Rena mengenakan sepatu usangnya. Ia segera mengunci pintu rumah lalu berjalan meninggalkan tempat tinggalnya. Aspal masih basah, entah mengapa akhir akhir ini hujan sering turun. Padahal sekarang musim kemarau. Untungnya hari ini cerah. Tidak ada gumpalan kapas yang mengapung di langit, hanya sedikit arum manis yang menyebar seakan memintal angkasa. Cuaca yang sangat mendukung bagi pejalan kaki seperti Rena.
Gadis itu melihat sekitarnya. Tidak ada sesuatu yang indah. Di sisinya hanya selokan penuh jentik dan sisinya lagi jalanan penuh lobang dengan air yang menggenang. Kaki Rena menendang-nendang batu kecil sambil bersenandung kecil, lagu yang sering ia nyanyikan dikala melamun sendiri. Entah lagu apa itu, tapi suasana hatinya menjadi semangat dengan lagu itu. Meskipun semalam ia bekerja, ia tidak terlihat mengantuk.
Pukul setengan tujuh. Rena tidak lagi datang terlambat. Di depan gerbang ia menanggalkan Sweater merahnya. Tetapi setelah menjauhi guru yang ada di dekat gerbang, ia kembali memakai Sweater itu. Kelas belum ramai, nampaknya belum banyak orang yang tiba. Seperti yang Rena duga, Zen sudah duduk di tempatya, begitu pula Silvia. Mereka selalu datang awal sekali. Rena pergi ke tempat duduknya. Tudung sweaternya ia kenakan, lalu menyilangkan tangan di atas meja. Sedikit menguap lalu tidur.
"Rena"
"..."
"Rena hadir gak!?" Bentak Pak Asep karena tidak ada jawaban.
"Hadir!" sahut Rena secara reflek.
"Masih pagi udah ngantuk. Cuci muka dulu sana."
Rena pergi membasuh mukanya. Tak lama kemudian ia kembali ke kelas. Ia berniat menyambung tidurnya. Tapi setelah menengok kesamping, entah mengapa ada aura ancaman besar. Zen menatap Rena dengan lirikan tajam. Rena segara berbalik meraih tas nya, membawa buku tulis dan pulpen. Ia buka buku itu lalu menulis. Entah apa yang ia tulis, karena guru belum menyampaikan materinya.
Bel telah berbunyi, tidak ada materi yang Rena tulis. Ia hanya menggambar manusia stik dengan segala jurus-jurusnya. Istirahat telah tiba. Ia membuka bekalnya di atas meja. Telur dadar dengan nasi. Ia hendak menyantapnya, namun entah mengapa perasaannya tidak mengenakkan. Silvia datang menghampiri Rena.
"Rena, mau makan bareng?"
"Gak."
Silvia menarik kursi yang kebetulan pemakainya sedang pergi ke kantin. Ia membuka kotak makanannya. Sepotong daging ayam dan sayuran.
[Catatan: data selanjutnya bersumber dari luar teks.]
Lemma first_from_Some start fuel a :
  first_from f start fuel = Some a ->
  exists i, start <= i < start + Z.of_nat fuel /\ f i = Some a /\
            forall j, start <= j < i -> f j = None.
Proof.
  revert start; induction fuel as [|k IH]; intros start; simpl; [done|].
  destruct (f start) eqn:Hf.
  - intros [= ->]. exists start. split; [lia|]. split; [done|]. lia.
  - intros (i & Hi & Hfi & Hmin)%IH. exists i. split; [lia|]. split; [done|].
    intros j Hj. destruct (decide (j = start)) as [->|]; [done|]. apply Hmin; lia.
Qed.

Lemma first_from_None start fuel :
  first_from f start fuel = None <->
  forall i, start <= i < start + Z.of_nat fuel -> f i = None.
Proof.
  revert start; induction fuel as [|k IH]; intros start; simpl.
  - split; [intros _ i Hi; lia | done].
  - destruct (f start) eqn:Hf; split.
    + done.
    + intros H. specialize (H start ltac:(lia)). congruence.
    + intros H i Hi. destruct (decide (i = start)) as [->|]; [done|].
      eapply IH; [exact H|lia].
    + intros H. apply IH. intros i Hi. apply H; lia.
Qed.

Lemma first_from_hit start fuel i a :
  start <= i < start + Z.of_nat fuel -> f i = Some a ->
  (forall j, start <= j < i -> f j = None) ->
  first_from f start fuel = Some a.
Proof.
  revert start; induction fuel as [|k IH]; intros start Hi Hfi Hmin; simpl; [lia|].
  destruct (decide (i = start)) as [->|].
  - by rewrite Hfi.
  - rewrite (Hmin start) by lia. apply IH; [lia|done|]. intros j Hj. apply Hmin; lia.
Qed.
End first_from.

Lemma first_from_ext {A} (f g : Z -> option A) start fuel :
  (forall i, f i = g i) -> first_from f start fuel = first_from g start fuel.
Proof.
  intros Hfg; revert start; induction fuel as [|k IH]; intros start; simpl; [done|].
  rewrite Hfg, IH. done.
Qed.

(** ** Bytewise string order (Go's [<] on strings) *)

Definition str_le (a b : string) : Prop := String.le a b.

(** Sorting by a string key, as [sort.Slice(xs, key(i) < key(j))] does. *)
Definition key_le {A} (key : A -> string) (x y : A) : Prop := String.le (key x) (key y).
#[export] Instance key_le_dec {A} (key : A -> string) : RelDecision (key_le key).
Proof. intros x y. unfold key_le. apply _. Defined.
#[export] Instance key_le_total {A} (key : A -> string) : Total (key_le key).
Proof. intros x y. unfold key_le. apply (total String.le). Qed.
#[export] Instance key_le_trans {A} (key : A -> string) : Transitive (key_le key).
Proof. intros x y z. unfold key_le. apply transitivity. Qed.

Definition sort_by {A} (key : A -> string) (xs : list A) : list A := merge_sort (key_le key) xs.

Lemma sort_by_perm {A} (key : A -> string) (xs : list A) : sort_by key xs ≡ₚ xs.
Proof. apply merge_sort_Permutation. Qed.

Lemma sort_by_sorted {A} (key : A -> string) (xs : list A) :
  StronglySorted (key_le key) (sort_by key xs).
Proof. apply StronglySorted_merge_sort; apply _. Qed.

Lemma NoDup_fmap_inj_on {A B} (key : A -> B) (xs : list A) x y :
  NoDup (key <$> xs) -> x ∈ xs -> y ∈ xs -> key x = key y -> x = y.
Proof.
  induction xs as [|z xs IH]; simpl; [by intros _ ?%elem_of_nil|].
  rewrite NoDup_cons. intros [Hz Hnd] Hx Hy Hk.
  apply elem_of_cons in Hx as [->|Hx]; apply elem_of_cons in Hy as [->|Hy]; auto.
  - exfalso; apply Hz. rewrite Hk. by apply list_elem_of_fmap_2.
  - exfalso; apply Hz. rewrite <- Hk. by apply list_elem_of_fmap_2.
Qed.

(** With pairwise distinct keys the sorted order depends only on the set of
    elements, not on the order they arrived in. *)
Lemma sort_by_unique {A} (key : A -> string) (xs ys : list A) :
  NoDup (key <$> xs) -> xs ≡ₚ ys -> sort_by key xs = sort_by key ys.
Proof.
  intros Hnd Hperm. eapply StronglySorted_unique_strong; [| apply sort_by_sorted .. |].
  - intros x y Hx Hy Hxy Hyx. eapply (NoDup_fmap_inj_on key xs); eauto.
    + eapply elem_of_Permutation_proper; [|exact Hx]. by rewrite sort_by_perm.
    + eapply elem_of_Permutation_proper; [|exact Hy]. rewrite sort_by_perm. done.
    + by apply (anti_symm String.le).
  - by rewrite !sort_by_perm.
Qed.

Lemma elem_of_snoc {A} (x y : A) (xs : list A) : x ∈ xs ++ [y] <-> x ∈ xs \/ x = y.
Proof. by rewrite elem_of_app, list_elem_of_singleton. Qed.

(** Concatenated images without repetition: none inside one image, none across
    the images of two different elements. *)
Lemma NoDup_fmap_bind {A B C} (f : A -> list B) (g : B -> C) (xs : list A) :
  NoDup xs -> (forall x, x ∈ xs -> NoDup (g <$> f x)) ->
  (forall x y b c, x ∈ xs -> y ∈ xs -> x <> y -> b ∈ f x -> c ∈ f y -> g b <> g c) ->
  NoDup (g <$> (xs ≫= f)).
Proof.
  induction xs as [|x xs IH]; intros Hnd Hin Hx; [constructor|].
  rewrite bind_cons, fmap_app. apply NoDup_cons in Hnd as [Hn Hnd]. apply NoDup_app. split_and!.
  - apply Hin. set_solver.
  - intros c (b & -> & Hb)%list_elem_of_fmap (b' & Hg & Hb')%list_elem_of_fmap.
    apply list_elem_of_bind in Hb' as (y & Hb' & Hy).
    refine (Hx x y b b' _ _ _ Hb Hb' Hg); [set_solver..|congruence].
  - apply IH; [done|set_solver|]. intros x' y' b c ???. apply Hx; set_solver.
Qed.

(** ** Automation *)

Create HintDb yaog.
Create Rewrite HintDb yaog.
#[export] Hint Resolve rbind_Ok_inv : yaog.

(** Breaks a chain of [let!] whose result is known to be [Ok]. *)
Ltac inv_ok :=
  repeat match goal with
  | H : rbind _ _ = Ok _ |- _ => apply rbind_Ok_inv in H as (? & ? & ?)
  | H : Ok _ = Ok _ |- _ => injection H as H
  | H : Err _ = Ok _ |- _ => discriminate H
  end.

(** Case analysis on every [if]/[match] on a boolean or an option in sight. *)
Ltac split_ifs :=
  repeat (case_match; simplify_eq/=; try done).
Rena mendorong kursinya kebelakang. Ia hendak pergi dari bangkunya.
"Rena, mau kemana? aku cuma mau ngasih kamu ayam."
"Hah?"
"Apa maksudnya? Telor sama nasi juga udah cukup." Gumam Rena.
"Maksud lu apa?" tanya Rena. Matanya menatap sinis.
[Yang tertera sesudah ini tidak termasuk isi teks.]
(* ===== verification/GoNet.v ===== *)
(** * Go's [net] package as the program uses it

    [net.ParseIP], [net.ParseCIDR], [IPNet.Contains], [IP.To4], [IP.String]
    and [IPMask.Size], after go1.25 (the parsers are [netip.ParseAddr]).  An
    [IP] is the 16-byte form [ParseIP] returns, kept as a 128-bit integer in
    network byte order; an [IPNet] remembers whether its mask has 4 or 16
    bytes. *)

From stdpp Require Import base strings list.
From Stdlib Require Import ZArith Lia Ascii.
From S2P Require Import Prelude GoLib.

Local Open Scope Z_scope.

(** ** Parsing *)

(** [parseIPv4Fields]: one pass over the bytes; [prev] is the byte before the
    current one, [fields] the octets already closed by a dot. *)
Fixpoint parseIPv4Fields (s : string) (prev : option ascii) (val digLen : Z) (fields : list Z)
  : option (list Z) :=
  match s with
  | EmptyString => if (length fields <? 3)%nat then None else Some (fields ++ [val])
  | String c rest =>
      if is_digit c then
        if (digLen =? 1) && (val =? 0) then None
        else let val' := val * 10 + digit_val c in
             if 255 <? val' then None
             else parseIPv4Fields rest (Some c) val' (digLen + 1) fields
      else if decide (c = "."%char) then
        match prev, rest with
        | None, _ => None
        | _, EmptyString => None
        | Some p, _ =>
            if decide (p = "."%char) then None
            else if (length fields =? 3)%nat then None
            else parseIPv4Fields rest (Some c) 0 0 (fields ++ [val])
        end
      else None
  end.

Definition be_combine (bs : list Z) : Z := foldl (fun acc b => acc * 256 + b) 0 bs.

Definition v4_in_v6 (u : Z) : Z := 65535 * 2 ^ 32 + u.

Definition parseIPv4 (s : string) : option Z :=
  match parseIPv4Fields s None 0 0 [] with
  | Some bs => Some (be_combine bs)
  | None => None
  end.

(** The hexadecimal group at the head of [s]: its value, its number of digits
    and the rest; [None] when it has more than four digits. *)
Fixpoint hex_group (s : string) (off : nat) (acc : Z) : option (Z * nat * string) :=
  match s with
  | String c rest =>
      match hex_val c with
      | Some v =>
          let acc' := acc * 16 + v in
          if (3 <? off)%nat then None
          else if 65535 <? acc' then None
          else hex_group rest (S off) acc'
      | None => Some (acc, off, s)
      end
  | EmptyString => Some (acc, off, EmptyString)
  end.

(** The group loop of [parseIPv6]: [ip] holds the bytes parsed so far and
    [ell] the byte position of the ellipsis.  Eight rounds fill 16 bytes. *)
Fixpoint parseIPv6Groups (rounds : nat) (s : string) (ip : list Z) (ell : option nat)
  : option (list Z * option nat * string) :=
  match rounds with
  | O => Some (ip, ell, s)
  | S k =>
      match hex_group s 0 0 with
      | None => None
      | Some (_, O, _) => None
      | Some (acc, _, rest) =>
          match rest with
          | String "." _ =>
              if match ell with None => negb (length ip =? 12)%nat | Some _ => false end then None
              else if (16 <? length ip + 4)%nat then None
              else match parseIPv4Fields s None 0 0 [] with
                   | Some bs => Some (ip ++ bs, ell, EmptyString)
                   | None => None
                   end
          | EmptyString => Some (ip ++ [acc / 256; acc mod 256], ell, EmptyString)
          | String ":" EmptyString => None
          | String ":" (String ":" rest') =>
              match ell with
              | Some _ => None
              | None =>
                  let ip' := ip ++ [acc / 256; acc mod 256] in
                  match rest' with
                  | EmptyString => Some (ip', Some (length ip'), EmptyString)
                  | _ => if (length ip' <? 16)%nat
                         then parseIPv6Groups k rest' ip' (Some (length ip'))
                         else Some (ip', Some (length ip'), rest')
                  end
              end
          | String ":" rest' =>
              let ip' := ip ++ [acc / 256; acc mod 256] in
              if (length ip' <? 16)%nat then parseIPv6Groups k rest' ip' ell
              else Some (ip', ell, rest')
          | String _ _ => None
          end
      end
  end.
"Ah, itu, anu- ah! Rena kan cuma bawa telor. Jadi, ah, emm, aku mau ngasih ini." Bicaranya gelagapan, ia Nampak sulit mengutarakan pikirannya. Silvia mengangkat kotak bekalnya.
"Hah?"
"Maksudnya- eh, gimana bilangnya yah."
"Gak usah." Rena meninggalkan Silvia ke luar kelas.
Tangan Rena dikepal kuat kuat.
"Apa apaan itu? dia kasihan atau mau ngejek gua?"
Rena pergi ke belakang aula. Ia menghabiskan bekalnya disana lalu segera kembali ke kelas.
Silvia telah kembali ke tempat duduknya. Zen memperhatikan Rena saat Rena memasuki kelas. Dhika dan Reza mungkin masih di kantin. Rena segera menduduki bangkunya. Ia mengecek tasnya. Dompet milik Zen masih ada di sana. Sudah hampir seminggu Rena memegang dompet itu namun tak kunjung ia kembalikan.tidak ada waktu yang mendukung. Rena hanya melihat isi tasnya. Ia tidak mengambil apapun dari sana. Rena berniat mengembalikannya sepulang sekolah.
Teng! teng! teng! bel telah berbunyi. Sekolah telah selesai. Hari ini Zen sama sekali tidak mengajak Rena bicara. Rena berjalan keluar dari kelas dengan tasnya. Di dekat gerbang sekolah terdapat lapangan yang biasa digunakan untuk upacara. Banyak orang di sana. Mereka sedang latihan bola basket untuk turnamen antar sekolah. Zen dan Reza ada di sana. Rena tidak saling bertatap mata dengan kedua laki laki itu tapi ia yakin kalau itu mereka. Di samping lapangan, seorang perempuan sedang berjongkok di balik pepohonan. Itu Silvia.
"Apa dia mau nonton yang lagi latihan?" pikir Rena.
Rena mendekatinya. Setelah jaraknya sudah agak dekat. Terlihat jelas, Silvia mengeluarkan daging dari kotak bekalnya. Daging itu sama sekali tidak ia sentuh. ia tersenyum. Tanganya mengelus-elus kepala kucing lalu memberikan daging itu padanya. Daging yang asalnya akan diberikan pada Rena tadi. Kucing itu terganggu dengan elusan Silvia. Ia menggigit daging itu lalu pergi menjauh. Sekali lagi senyuman lembut terukir di wajahnya. Sebelum Silvia berbalik melihat lapangan, Rena segera pergi ke luar sekolah.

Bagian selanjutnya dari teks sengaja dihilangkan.